Le matin du 23 mars, James et les autres otages entendent des bruits d'un tank, de verre brisé et de bottes sur le sol. Un contingent de soldats britanniques, américains, canadiens et irakiens prend d'assaut la maison et libère les otages. L'un des soldats pousse et malmène un homme tout sale les yeux bandés. Quand il s'approche, James voit que c'est celui qu'ils avaient surnommé Medicine Man. "Je suppose qu'ils l'avaient capturé. Il a sans doute été détenu lui aussi et il a fini par amener les soldats vers la maison."

James, marchant vers la porte, remarque Medecine Man avec ses yeux bandés, seul devant tous les soldats. Et James lui touche l'épaule dans un geste de compassion et d'empathie. L'homme sursaute. "Maintenant, je regrette de ne pas lui avoir dit mon nom à ce moment-là, et j'aurais aimé le connaître en tant que personne, et que lui me connaisse aussi."

James atterrit à Toronto le 26 mars 2006, un dimanche. Il y retrouve sa famille, venue avec Dan. Peut-être échaudé par ce "placard provisoire" dans lequel il a vécu, Dan demande à James s'il est prêt à révéler à la presse leur relation. Et James de répondre simplement: "Dan, plus de prison, c'est fini. Nous avons souffert assez."

Des mois plus tard, James et Dan sont assis dans le living-room de leur maison communautaire située dans une petite rue près du Lac Ontario. Habillé d'un vieux jeans et d'un t-shirt, James a l'air bronzé et reposé. Il a regagné une bonne partie du poids qu'il avait perdu pendant les quatre mois de sa réclusion.
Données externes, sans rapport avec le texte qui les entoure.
(** * Live-plot update engine of [automate/qtgraph.py]

    A shallow embedding of the three classes of [automate/qtgraph.py]
    ([ResultsCurve], [BufferCurve], [Crosshairs]) and the properties of the
    specification checked against them.

    Python objects are records of their attributes; a method is a function
    from the object to an outcome and the object as the call left it.  An
    exception does not roll the object back, so the state reached at the
    [raise] is part of the result.  The plotting toolkit is kept as what the
    calls hand to it: the arguments of the last [setData], of the last
    [setOpts], of [setPos], and the log of emitted signals. *)

From Stdlib Require Import ZArith Lia PrimFloat.
From stdpp Require Import base option list strings gmap pretty.

(** ** Exceptions and the method monad *)

(** The exceptions the three classes can raise.  [Exception] is the plain
    [raise Exception(msg)] of the source; the others are raised by the
    interpreter, by NumPy or by the results object. *)
Inductive exn : Type :=
| Exception (msg : string)
| KeyError (key : option string)
| ValueError (msg : string)
| IndexError
| AttributeError (attr : string)
| IOError.

(** The exceptions of [BufferCurve.append], by the text they carry. *)
Definition not_prepared : exn := Exception "BufferCurve buffer must be prepared".
Definition overflow : exn := Exception "BufferCurve overflow".
Definition zero_size : exn :=
  ValueError "zero-size array to reduction operation maximum which has no identity".
(** The exception of [Crosshairs.mouseMoved]. *)
Definition not_known : exn := Exception "Mouse location not known".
Et même s'il ne garde qu'une vague ressemblance avec le captif émacié, aux yeux hagards, dont la photo remplissait les journaux télévisés d'Al Jazera, son épreuve ne s'éloigne jamais de sa pensée.

Il redit que la guerre en Irak a été basée sur le mensonge, et alors qu'il voit bien l'ironie d'être un pacifiste libéré par des soldats, James ré-affirme sa résolution et la fermeté de ses opinions.

"Nos ravisseurs nous disaient, quand le temps semblait durer des éternités: 'soyez patients, quand vous serez libres, nous serons libres'. Je ne sais pas si j'en aurais eu le courage, et peut-être qu'avec la grâce de Dieu je l'aurais trouvé, mais j'aurais donné ma vie si ça pouvait arrêter la violence."

 

 

Pour Dan aussi, les blessures sont lentes à guérir. "Pour les gens, je suis un inconnu", dit-il, "J'étais assis dans la salle de presse avec d'autres gens qui écoutaient les nouvelles de la captivité de James. Pas des amis proches, juste des relations. Ils s'adressaient à la famille de Jim pour demander ce qui se passait, à quel point il devait leur manquer. Mais personne ne m'a demandé à moi: Et comment le vivez-vous? Comment arrivez-vous à porter ça? Seuls les autres homo ont ressenti ce que je vivais. C'est là qu'on voit la force du mythe du placard, à quel point il crée des blessures profondes. Le placard est un lieu d'humiliation, on se sent diminué, on suffoque. On ne peut pas y rester en vie. Pendant la prise d'otages, j'ai ressenti toutes les formes d'homophobie qu'il existe, y compris celle qui se trouve au fond de nous même."

Michael Rowe est un journaliste basé à Toronto et qui a déjà reçu de nombreuses récompenses. Il est l'auteur d'une collection d'essais intitulés "Looking for Brothers".